(** [list_tasks]: the matching tasks, in insertion order. *)
Definition list_tasks (completed_f : option bool) (tags_f : option string)
    (list_f : option string) (st : store) : list TaskOut :=
  List.filter (task_matches completed_f tags_f list_f) (dict_values (tasks st)).

(** Was field [f] sent in the update? *)
Definition sent (u : TaskUpdate) (f : string) : bool := bool_decide (f ∈ upd_fields_set u).

(** A sent field replaces the old value; an absent one keeps it. *)
Definition pick {A} (is_sent : bool) (new old : A) : A := if is_sent then new else old.

(** The checks of [update_task], before anything changes: [title],
    [tags] and [completed] cannot be cleared, a title cannot be empty
    (all [ValidationError]); a sent [list] cannot be cleared and must
    name an existing list ([ReferenceError]). *)
Definition title_ok (u : TaskUpdate) : bool :=
  negb (sent u "title") ||
  match upd_title u with Some s => negb (bool_decide (s = "")) | None => false end.

Definition tags_ok (u : TaskUpdate) : bool :=
  negb (sent u "tags") || bool_decide (is_Some (upd_tags u)).

Definition completed_ok (u : TaskUpdate) : bool :=
  negb (sent u "completed") || bool_decide (is_Some (upd_completed u)).

Definition list_check (u : TaskUpdate) (st : store) : option store_error :=
  if sent u "list" then
    match upd_list u with
    | None => Some ValidationError
    | Some l => if decide (l ∈ lists st) then None else Some ReferenceError
    end
  else None.

Definition update_check (u : TaskUpdate) (st : store) : option store_error :=
  if title_ok u && tags_ok u && completed_ok u then list_check u st else Some ValidationError.

(** The task after a (checked) update. *)
Definition apply_update (u : TaskUpdate) (t : TaskOut) : TaskOut :=
  let b := out_base t in
  mkTaskOut
    (mkTaskBase
       (pick (sent u "title") (default (title b) (upd_title u)) (title b))
       (pick (sent u "description") (upd_description u) (description b))
       (pick (sent u "tags") (default (tags b) (upd_tags u)) (tags b))
       (pick (sent u "due_date") (upd_due_date u) (due_date b))
       (pick (sent u "recurrence") (upd_recurrence u) (recurrence b))
       (pick (sent u "recurrence_end_date") (upd_recurrence_end_date u) (recurrence_end_date b))
       (pick (sent u "list") (upd_list u) (task_list b)))
    (id t)
    (pick (sent u "completed") (default (completed t) (upd_completed u)) (completed t))
    (created_at t).
(* ===== verification/Abstract.v ===== *)
(** * An abstract specification of the task/list store, and its refinement

    What the API promises about its state, without the choices of the
    store of [Store.v]: tasks form a finite map from ids to tasks, lists a
    finite set of names, and each mutating request is one of five
    abstract steps ([astep]), with any fresh id for a new task.  The
    store keeps its tasks in an insertion-ordered dictionary and issues
    ids from a counter; [abs] forgets both.  The refinement theorem says
    that every request the service of [Service.v] answers, through the
    source's routing and validation, either leaves the abstract state
    unchanged or makes one abstract step; the invariant of the abstract
    specification then holds in every reachable service state. *)

From S2P Require Import Prelude Json Models Http Skeleton Store Service.
From stdpp Require Import gmap.

(** ** The specification *)

Record astate : Type := mkAState {
  a_tasks : gmap string TaskOut;
  a_lists : gset string
}.

(** A task the specification allows in a state: a non-empty title and
    a list that exists. *)
Definition a_task_ok (σ : astate) (t : TaskOut) : Prop :=
  title (out_base t) ≠ "" ∧ ∃ l, task_list (out_base t) = Some l ∧ l ∈ a_lists σ.

(** The five state changes of the API (spec §4, §5). *)
Inductive astep : astate → astate → Prop :=
| astep_create_task σ tid t :
    a_tasks σ !! tid = None → id t = tid → completed t = false → a_task_ok σ t →
    astep σ (mkAState (<[tid := t]> (a_tasks σ)) (a_lists σ))
| astep_update_task σ tid t t' :
    a_tasks σ !! tid = Some t → id t' = id t → created_at t' = created_at t → a_task_ok σ t' →
    astep σ (mkAState (<[tid := t']> (a_tasks σ)) (a_lists σ))
| astep_delete_task σ tid t :
    a_tasks σ !! tid = Some t →
    astep σ (mkAState (delete tid (a_tasks σ)) (a_lists σ))
| astep_create_list σ n :
    n ∉ a_lists σ → strip n ≠ "" →
    astep σ (mkAState (a_tasks σ) (a_lists σ ∪ {[n]}))
| astep_delete_list σ n :
    n ∈ a_lists σ → n ≠ "Personal" →
    (∀ tid t, a_tasks σ !! tid = Some t → task_list (out_base t) ≠ Some n) →
    astep σ (mkAState (a_tasks σ) (a_lists σ ∖ {[n]})).

(** The invariant of the specification: ["Personal"] exists, every task
    is stored under its id and is allowed. *)
Definition a_wf (σ : astate) : Prop :=
  "Personal" ∈ a_lists σ ∧ ∀ tid t, a_tasks σ !! tid = Some t → id t = tid ∧ a_task_ok σ t.

(** ** The abstraction of the store *)

Definition abs (st : store) : astate :=
  mkAState (list_to_map (tasks st)) (list_to_set (lists st)).

(** ** Dictionaries as finite maps *)

Section DictMap.
Context {V : Type}.
Implicit Types d : list (string * V).

Lemma dict_get_lookup d k : dict_get k d = (list_to_map d : gmap string V) !! k.
Proof.
  induction d as [|[k' v'] d IH]; [done|]. rewrite list_to_map_cons. cbn [dict_get]. case_decide as Hk.
  - subst. by rewrite lookup_insert_eq.
  - by rewrite lookup_insert_ne, IH by congruence.
Qed.

Lemma list_to_map_dict_set d k v :
  (list_to_map (dict_set k v d) : gmap string V) = <[k := v]> (list_to_map d).
Proof.
  apply map_eq. intros i. rewrite <- !dict_get_lookup.
  destruct (decide (i = k)) as [->|Hne].
  - by rewrite dict_get_set_eq, lookup_insert_eq.
  - by rewrite dict_get_set_ne, lookup_insert_ne, dict_get_lookup by congruence.
Qed.

Lemma list_to_map_dict_del d k :
  NoDup (dict_keys d) → (list_to_map (dict_del k d) : gmap string V) = delete k (list_to_map d).
Proof.
  intros Hnd. apply map_eq. intros i. rewrite <- !dict_get_lookup.
  destruct (decide (i = k)) as [->|Hne].
  - by rewrite dict_get_del_eq, lookup_delete_eq.
  - by rewrite dict_get_del_ne, lookup_delete_ne, dict_get_lookup by congruence.
Qed.
End DictMap.

Lemma list_to_set_filter_ne (ls : list string) (n : string) :
  list_to_set (filter (λ l, l ≠ n) ls) = (list_to_set ls ∖ {[n]} : gset string).
Proof. apply set_eq. intros x. rewrite elem_of_difference, !elem_of_list_to_set, list_elem_of_filter. set_solver. Qed.

Lemma list_to_set_snoc (ls : list string) (n : string) :
  list_to_set (ls ++ [n]) = (list_to_set ls ∪ {[n]} : gset string).
Proof. apply set_eq. intros x. rewrite elem_of_union, !elem_of_list_to_set, elem_of_app. set_solver. Qed.

Lemma abs_lookup st tid : a_tasks (abs st) !! tid = dict_get tid (tasks st).
Proof. by rewrite dict_get_lookup. Qed.

Lemma abs_task_ok st tid t : task_wf st tid t → a_task_ok (abs st) t.
Proof.
  intros (_ & Hti & (l & Hl & Hin) & _). split; [done|]. exists l. split; [done|].
  by apply elem_of_list_to_set.
Qed.

(** ** Each store step is an abstract step *)

Lemma step_refines st st' : store_wf st → step st st' → astep (abs st) (abs st').
Proof.
  intros Hwf Hs. destruct Hs as [c now ? t ? H|tid u ? t ? H|tid ? ? H|l ? l' ? H|n ? ? H].
  - revert H. unfold create_task. case_decide; [done|]. case_decide; [|done].
    intros [= <- <-]. unfold abs; simpl. rewrite list_to_map_dict_set.
    apply astep_create_task; simpl; [rewrite <- dict_get_lookup; by apply fresh_task_id|done|done|].
    split; [done|]. eexists. split; [done|]. by apply elem_of_list_to_set.
  - revert H. unfold update_task.
    destruct (dict_get tid (tasks st)) as [t0|] eqn:E; [|done].
    destruct (update_check u st) eqn:Hc; [done|]. intros [= <- <-].
    unfold abs, with_tasks; simpl. rewrite list_to_map_dict_set.
    eapply astep_update_task; [simpl; rewrite <- dict_get_lookup; exact E|done|done|].
    eapply (abs_task_ok _ tid), apply_update_wf, (wf_tasks _ Hwf); [done|].
    by apply dict_get_Some_elem.
  - revert H. unfold delete_task. destruct (dict_get tid (tasks st)) as [t0|] eqn:E; [|done].
    intros [= <-]. unfold abs, with_tasks; simpl. rewrite list_to_map_dict_del by apply Hwf.
    eapply astep_delete_task. simpl. rewrite <- dict_get_lookup. exact E.
  - revert H. unfold create_list. case_decide; [done|]. case_decide; [done|].
    intros [= <- <-]. unfold abs; simpl. rewrite list_to_set_snoc.
    apply astep_create_list; [simpl; by rewrite elem_of_list_to_set|done].
  - revert H. unfold delete_list. case_decide; [|done]. case_decide; [done|].
    destruct (list_in_use n st) eqn:Hu; [done|]. intros [= <-].
    unfold abs; simpl. rewrite list_to_set_filter_ne.
    apply astep_delete_list; [simpl; by rewrite elem_of_list_to_set|done|].
    intros tid t Ht. simpl in Ht. rewrite <- dict_get_lookup in Ht.
    eapply list_in_use_false; [exact Hu|]. by apply dict_get_Some_elem.
Qed.

(** ** The invariant of the specification *)

Lemma a_task_ok_mono σ σ' t : a_lists σ ⊆ a_lists σ' → a_task_ok σ t → a_task_ok σ' t.
Proof. intros Hs (Hti & l & Hl & Hin). split; [done|]. exists l. set_solver. Qed.

Lemma astep_wf σ σ' : a_wf σ → astep σ σ' → a_wf σ'.
Proof.
  intros [Hp Ht] Hs. destruct Hs as [σ tid t Hn Hid Hc Hok|σ tid t t' Hl Hid Hca Hok|σ tid t Hl|σ n Hn Hsp|σ n Hn Hnp Hu];
    split; simpl; try set_solver.
  - intros tid' t'' [[<- <-]|[_ H]]%lookup_insert_Some; [done|by apply Ht].
  - intros tid' t'' [[<- <-]|[_ H]]%lookup_insert_Some; [|by apply Ht].
    split; [by rewrite Hid; apply Ht|done].
  - intros tid' t'' [_ H]%lookup_delete_Some. by apply Ht.
  - intros tid' t'' H. destruct (Ht _ _ H) as [? Hok]. split; [done|]. eapply a_task_ok_mono; [|done]. simpl. set_solver.
  - intros tid' t'' H. destruct (Ht _ _ H) as [? (Hti & l & Hl & Hin)]. split; [done|].
    split; [done|]. exists l. split; [done|]. apply elem_of_difference. split; [done|].
    apply not_elem_of_singleton. intros ->. by apply (Hu tid' t'').
Qed.

Lemma abs_wf st : store_wf st → a_wf (abs st).
Proof.
  intros Hwf. split; [apply elem_of_list_to_set, Hwf|].
  intros tid t Ht. simpl in Ht. rewrite <- dict_get_lookup in Ht.
  apply dict_get_Some_elem, (wf_tasks _ Hwf) in Ht as Hw.
  split; [apply Hw|]. by eapply abs_task_ok.
Qed.

(** Every state the specification reaches from the start-up state
    satisfies its invariant. *)
Lemma areachable_wf σ : rtc astep (abs init_store) σ → a_wf σ.
Proof.
  intros Hr. cut (a_wf (abs init_store)); [|apply abs_wf, init_store_wf].
  induction Hr as [|x y z Hxy Hyz IH]; [done|]. intros Hx. by apply IH, (astep_wf x).
Qed.

(** ** The service refines the specification *)

(** C33. Every request the service answers, through the routing and
    validation of [api_skeleton.py], either leaves the abstract state
    unchanged or makes one step the specification allows. *)
Theorem service_refines_spec (r : request) (s : svc) :
  store_wf (svc_store s) →
  abs (svc_store (snd (fastapi_app r s))) = abs (svc_store s) ∨
  astep (abs (svc_store s)) (abs (svc_store (snd (fastapi_app r s)))).
Proof.
  intros Hwf. destruct (app_step r s) as [_ [->|Hs]]; [by left|right]. by apply step_refines.
Qed.

(** C34. Every state the service reaches from start-up by any sequence of
    HTTP requests is, abstracted, a state the specification reaches from
    start-up, so it satisfies the specification's invariant. *)
Theorem service_reachable_spec (now : string) (s : svc) :
  svc_reachable now s → rtc astep (abs init_store) (abs (svc_store s)) ∧ a_wf (abs (svc_store s)).
Proof.
  intros Hr. assert (rtc astep (abs init_store) (abs (svc_store s))) as Ha; [|split; [done|by apply areachable_wf]].
  cut (store_wf (svc_store (init_svc now)) ∧ rtc astep (abs init_store) (abs (svc_store (init_svc now))));
    [|split; [apply init_store_wf|done]].
  unfold svc_reachable in Hr. induction Hr as [|x y z [r <-] Hyz IH]; [naive_solver|].
  intros [Hx Hax]. apply IH. destruct (app_step r x) as [_ [->|Hs]]; [done|].
  split; [by apply (step_wf _ _ Hx)|]. eapply rtc_r; [exact Hax|by apply step_refines].
Qed.

(** Reads agree with the specification: [GET /tasks/{id}] answers
    the task the abstract map holds under the id, or 404. *)
Theorem get_task_refines (tid : string) (q : list (string * string)) (s : svc) :
  tid ≠ "" →
  fastapi_app (http_get ["tasks"; tid] q) s =
    match a_tasks (abs (svc_store s)) !! tid with
    | Some t => (ok_response 200 (TaskOut_to_json t), s)
    | None => (error_response 404 NotFoundError, s)
    end.
Proof.
  intros Htid. rewrite app_get_task by done. simpl. rewrite <- dict_get_lookup.
  unfold get_task. by destruct (dict_get tid (tasks (svc_store s))).
Qed.

(** ** Witnesses *)

Lemma service_refines_spec_witness :
  store_wf (svc_store (init_svc "2025-06-01T09:00:00")) ∧
  (abs (svc_store (snd (fastapi_app (http_post ["tasks"] (JObj [("title", JStr "Buy milk")]))
                         (init_svc "2025-06-01T09:00:00")))) = abs (svc_store (init_svc "2025-06-01T09:00:00")) ∨
   astep (abs (svc_store (init_svc "2025-06-01T09:00:00")))
         (abs (svc_store (snd (fastapi_app (http_post ["tasks"] (JObj [("title", JStr "Buy milk")]))
                                (init_svc "2025-06-01T09:00:00")))))).
Proof.
  split; [exact init_store_wf|]. exact (service_refines_spec _ (init_svc "2025-06-01T09:00:00") init_store_wf).
Defined.

Lemma service_reachable_spec_witness :
  let s := snd (fastapi_app (http_post ["tasks"] (JObj [("title", JStr "Buy milk")])) (init_svc "t0")) in
  svc_reachable "t0" s ∧ rtc astep (abs init_store) (abs (svc_store s)) ∧ a_wf (abs (svc_store s)).
Proof.
  intros s. assert (svc_reachable "t0" s) as Hr by (apply rtc_once; eexists; reflexivity).
  split; [exact Hr|]. exact (service_reachable_spec "t0" s Hr).
Defined.

Lemma get_task_refines_witness :
  let s := snd (fastapi_app (http_post ["tasks"] (JObj [("title", JStr "Buy milk")])) (init_svc "t0")) in
  "0" ≠ "" ∧
  fastapi_app (http_get ["tasks"; "0"] []) s =
    match a_tasks (abs (svc_store s)) !! "0" with
    | Some t => (ok_response 200 (TaskOut_to_json t), s)
    | None => (error_response 404 NotFoundError, s)
    end.
Proof.
  intros s. assert ("0" ≠ "") as H by discriminate.
  split; [exact H|exact (get_task_refines "0" [] s H)].
Defined.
· · · · ·
- _Directions for this task_
Among the lines of the data, identify those with the word "through". Copy each of them.

- _Exercise response_
    that every request the service of [Service.v] answers, through the
(** C33. Every request the service answers, through the routing and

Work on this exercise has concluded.